Madagascar pourrait devenir un grand producteur d’uranium. La prospection effectuée dans la plaine de Betsiriry, dans la région du Melaky, est actuellement au stade du forage. Cela permettra de prélever des échantillons du sol (carottes), qui seront envoyés au Canada pour être analysés. Des données sur la teneur d’uranium contenu dans le sol, seront recueillies à partir de l’analyse. Logiquement, les résultats seront connus vers le mois de novembre et la décision d’exploitation dépendra de la quantité du gisement.

« Pour que le projet soit rentable, il faudra qu’il y ait, en moyenne, 500 grammes d’uranium dans une tonne de terre », précise Olivier Petyt, directeur général de ALM & Forex, la société qui effectue les travaux de forage. C’est la filiale de la compagnie Uramad, titulaire du permis d’exploration.

Celle-ci, de son côté, est une filiale de la compagnie minière anglaise Uranium Mining Compagny . Elle est titulaire de deux permis d’exploration d’uranium à Madagascar. Le premier se situe dans la plaine de Betsiriry, dans la commune de Beravina, située à 150 kilomètres à l’ouest de Tsiroanomandidy. Il s’étend sur une superficie de 400 km2. La deuxième zone d’exploration se trouve à Makay, au nord de Morondava, et occupe une superficie de 14 400 km2. Ce dernier fait, à l’heure actuelle, l’objet d’une prospection aéroportée, c’est-à-dire par voie aérienne, la première étape de la recherche d’uranium.
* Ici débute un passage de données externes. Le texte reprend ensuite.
Lemma put_account_comm a b acc bcc w :
  a ≠ b → put_account a acc (put_account b bcc w) = put_account b bcc (put_account a acc w).
Proof. intros Hab. unfold put_account, upd. simpl. f_equal. by apply insert_insert_ne. Qed.

(** The supply only reads accounts, exchanges, delegations, market orders and
    properties: a state that agrees on them is as good. *)
Lemma trx_frame w w' :
  w_account w' = w_account w → w_exchange w' = w_exchange w →
  w_delegation w' = w_delegation w → w_market_order w' = w_market_order w →
  w_properties w' = w_properties w →
  (trx_wf w → trx_wf w') ∧ total_trx w' = total_trx w ∧ (trx_inv w → trx_inv w').
Proof.
  intros Ha He Hd Ho Hp.
  assert (Hprop : ∀ k, get_prop_i64 k w' = get_prop_i64 k w)
    by (intros k; unfold get_prop_i64; by rewrite Hp).
  assert (Ht : total_trx w' = total_trx w).
  { unfold total_trx, burned. by rewrite Ha, He, Hd, Ho, Hprop. }
  assert (Hwf : trx_wf w → trx_wf w').
  { intros []. constructor; rewrite ?Ha, ?He, ?Hd, ?Ho, ?Hprop; try done.
    intros k Hk. rewrite Hprop. auto. }
  split_and!; [done|done|]. intros [Hw Hle]. split; [auto|]. by rewrite Ht.
Qed.

(** Setting a property that is neither the burned total nor a weight. *)
Lemma put_prop_inv k v w :
  trx_inv w → k ≠ props.BURN_TRX_AMOUNT → k ∉ counter_keys → nonneg_i64 v →
  trx_inv (put_prop_i64 k v w) ∧ total_trx (put_prop_i64 k v w) = total_trx w.
Proof.
  intros [Hw Ht] Hk Hc Hv. pose proof (total_trx_put_prop k v w Hk) as E.
  split; [|done]. split; [apply trx_wf_put_prop; auto|]. by rewrite E.
Qed.

(** Debiting an account and burning what was debited. *)
Lemma burn_from_inv a acc acc' n w :
  trx_inv w → get_account a w = Some acc → acc_wf acc' → 0 ≤ n →
  acc_trx acc' = acc_trx acc - n →
  trx_inv (burn_fee n (put_account a acc' w)) ∧
  total_trx (burn_fee n (put_account a acc' w)) = total_trx w.
Proof.
  intros Hi E Hwf Hn Ht. pose proof (proj1 Hi) as Hw.
  pose proof (acc_trx_bound _ _ _ Hi E) as [_ Hb].
  pose proof (acc_trx_nonneg _ Hwf). pose proof (burned_nonneg _ Hw).
  assert (Heq : total_trx (burn_fee n (put_account a acc' w)) = total_trx w).
  { rewrite total_trx_burn_fee; [|done|].
    - rewrite (total_trx_put_account_Some _ acc) by done. lia.
    - change (burned (put_account a acc' w)) with (burned w). i64_lia. }
  split; [|done]. split; [|rewrite Heq; apply Hi].
  apply trx_wf_burn_fee, trx_wf_put_account; done.
Qed.

(** A well-formed account with fields outside its holdings changed. *)
Ltac acc_wf_same :=
  match goal with
  | H : acc_wf _ |- acc_wf _ => destruct H; constructor; (done || (simpl; lia))
  end.

(** The runs of a contract: [E] is the equation of the run, split on its outcome. *)
Tactic Notation "apply_cases" constr(c) constr(w) :=
  unfold safe_outcome; destruct (apply_contract c w) as [[?r|?e|] ?w'] eqn:E; [..|done];
  unfold apply_contract in E; simpl in E.

(** ** A decision procedure for the invariant on concrete states *)

Section Check.
#[local] Instance acc_wf_dec a : Decision (acc_wf a).
Proof.
  refine (cast_if (decide (
    0 ≤ Account.balance a ∧ 0 ≤ Account.allowance a ∧
    Forall (λ f, 0 ≤ FreezeV2.amount f) (Account.frozen_v2 a) ∧
    NoDup (FreezeV2.type <$> Account.frozen_v2 a) ∧
    Forall (λ u, 0 ≤ UnFreezeV2.unfreeze_amount u) (Account.unfrozen_v2 a) ∧
    Forall (λ f, 0 ≤ Frozen.frozen_balance f) (Account.frozen a) ∧
    0 ≤ opt_frozen (Account.tron_power a) ∧ 0 ≤ opt_frozen (energy_frozen a) ∧
    0 ≤ Account.latest_withdraw_time a ∧
    map_Forall (λ _, nonneg_i64) (Account.asset_v2 a) ∧
    Forall (λ f, 0 ≤ Frozen.frozen_balance f) (Account.frozen_supply a)))); [by destruct_and!|].
  intros []; naive_solver.
Defined.
#[local] Instance delegation_wf_dec k d : Decision (delegation_wf k d).
Proof.
  refine (cast_if (decide (0 ≤ DelegatedResource.frozen_balance_for_bandwidth d ∧
    0 ≤ DelegatedResource.frozen_balance_for_energy d ∧
    (key_locked k = true → DelegatedResource.frozen_balance_for_bandwidth d ≠ 0 →
     DelegatedResource.expire_time_for_bandwidth d ≠ 0) ∧
    (key_locked k = true → DelegatedResource.frozen_balance_for_energy d ≠ 0 →
     DelegatedResource.expire_time_for_energy d ≠ 0)))); [by destruct_and!|].
  intros []; naive_solver.
Defined.

#[local] Instance exchange_wf_dec n k e : Decision (exchange_wf n k e).
Proof.
  refine (cast_if (decide (k = i64_to_be_bytes (Exchange.exchange_id e) ∧
    (0 < Exchange.exchange_id e ∧ Exchange.exchange_id e ≤ n) ∧
    nonneg_i64 (Exchange.first_token_balance e) ∧ nonneg_i64 (Exchange.second_token_balance e) ∧
    valid_token (Exchange.first_token_id e) = true ∧ valid_token (Exchange.second_token_id e) = true ∧
    Exchange.first_token_id e ≠ Exchange.second_token_id e))); [by destruct_and!|].
  intros []; naive_solver.
Defined.
#[local] Instance order_wf_dec n k o : Decision (order_wf n k o).
Proof.
  refine (cast_if (decide (MarketOrder.order_id o = k ∧ k = order_key (order_num k) ∧
    (0 < order_num k ∧ order_num k ≤ n) ∧ 0 < MarketOrder.sell_token_quantity o ∧
    0 < MarketOrder.buy_token_quantity o ∧ 0 ≤ MarketOrder.sell_token_quantity_remain o)));
    [by destruct_and!|].
  intros []; naive_solver.
Defined.

Definition prop_value (bs : bytes) : Z :=
  if bool_decide (length bs = 8%nat) then i64_from_be_bytes bs else 0.

(** Evaluates the invariant. *)
Definition trx_inv_b (w : world) : bool :=
  bool_decide (map_Forall (λ _, acc_wf) (w_account w)) &&
  bool_decide (map_Forall (exchange_wf (get_prop_i64 LATEST_EXCHANGE_NUM w)) (w_exchange w)) &&
  bool_decide (map_Forall delegation_wf (w_delegation w)) &&
  bool_decide (map_Forall (order_wf (get_prop_i64 MARKET_ORDER_NUM w)) (w_market_order w)) &&
  bool_decide (map_Forall (λ k bs, k ∈ weight_keys ∨ 0 ≤ prop_value bs) (w_properties w)) &&
  (total_trx w <=? I64_MAX).

Lemma trx_inv_b_sound w : trx_inv_b w = true → trx_inv w.
Proof.
  unfold trx_inv_b. intros H. bool_prop. split; [|done]. constructor; try done.
  intros k Hk. unfold get_prop_i64. destruct (w_properties w !! k) as [bs|] eqn:E; [|done].
  match goal with H : map_Forall (λ k bs, k ∈ weight_keys ∨ _) _ |- _ =>
    destruct (H _ _ E) as [|Hv]; [done|exact Hv] end.
Qed.
End Check.

(** A small concrete state, used to run the definitions. *)
Module Sample.
Definition addr (n : Z) : Address := 65 :: replicate 20 n.
Definition account (n balance : Z) : Account.t :=
  Account.default <| Account.address := addr n |> <| Account.balance := balance |>.
Definition with_accounts (l : list (Z * Z)) : world :=
  foldr (λ p w, put_account (addr p.1) (account p.1 p.2) w)
    (put_prop_i64 props.CREATE_NEW_ACCOUNT_FEE_IN_SYSTEM_CONTRACT 100000 empty_world) l.
(** Alice (1) has 50 TRX, Bob (2) has 3 TRX; creating an account costs 0.1 TRX. *)
Definition state : world := with_accounts [(1, 50000000); (2, 3000000)].
End Sample.

(** Discharge [trx_inv] of a concrete state by evaluation. *)
Ltac check_inv := apply trx_inv_b_sound; vm_compute; reflexivity.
Uramad prévoit d’investir jusqu’à cinq millions de dollars dans cette phase de recherche. Selon Bernard Furth, directeur général de Uramad, près de trois millions de dollars sont déjà utilisés. « Ce chiffre dépassera largement les cinq millions de dollars avant la fin de l’année 2008 », souligne-t-il. Uramad emploie quelque 120 personnes. Elles sont nourries et logées dans un campement implanté à Folakara, à 17 km au sud-ouest de la commune de Beravina. Le salaire moyen varie selon le domaine d’activité et se situe entre 4 000 et 6 000 ariary par jour.

Concernant la prospection, ALM & Forex prévoit de réaliser jusqu’à 4 000 forages et d’obtenir jusqu’à 3 000 mètres de carottes avant la fin de l’année. La profondeur des forages a une moyenne de 30 mètres, avec des pics atteignant les 60 mètres. Trois foreuses sont aujourd’hui utilisées pour la prospection, nombre qui sera porté à cinq d’ici la fin de l’année.

La course à l’uranium

L’augmentation sans précédent de la demande en uranium sur le marché mondial explique la multiplication des travaux de prospection à Madagascar. En cinq ans, le cours de l’uranium a littéralement explosé. Il est passé de 9,7$ la livre, en 2002, à 130 dollars cette année.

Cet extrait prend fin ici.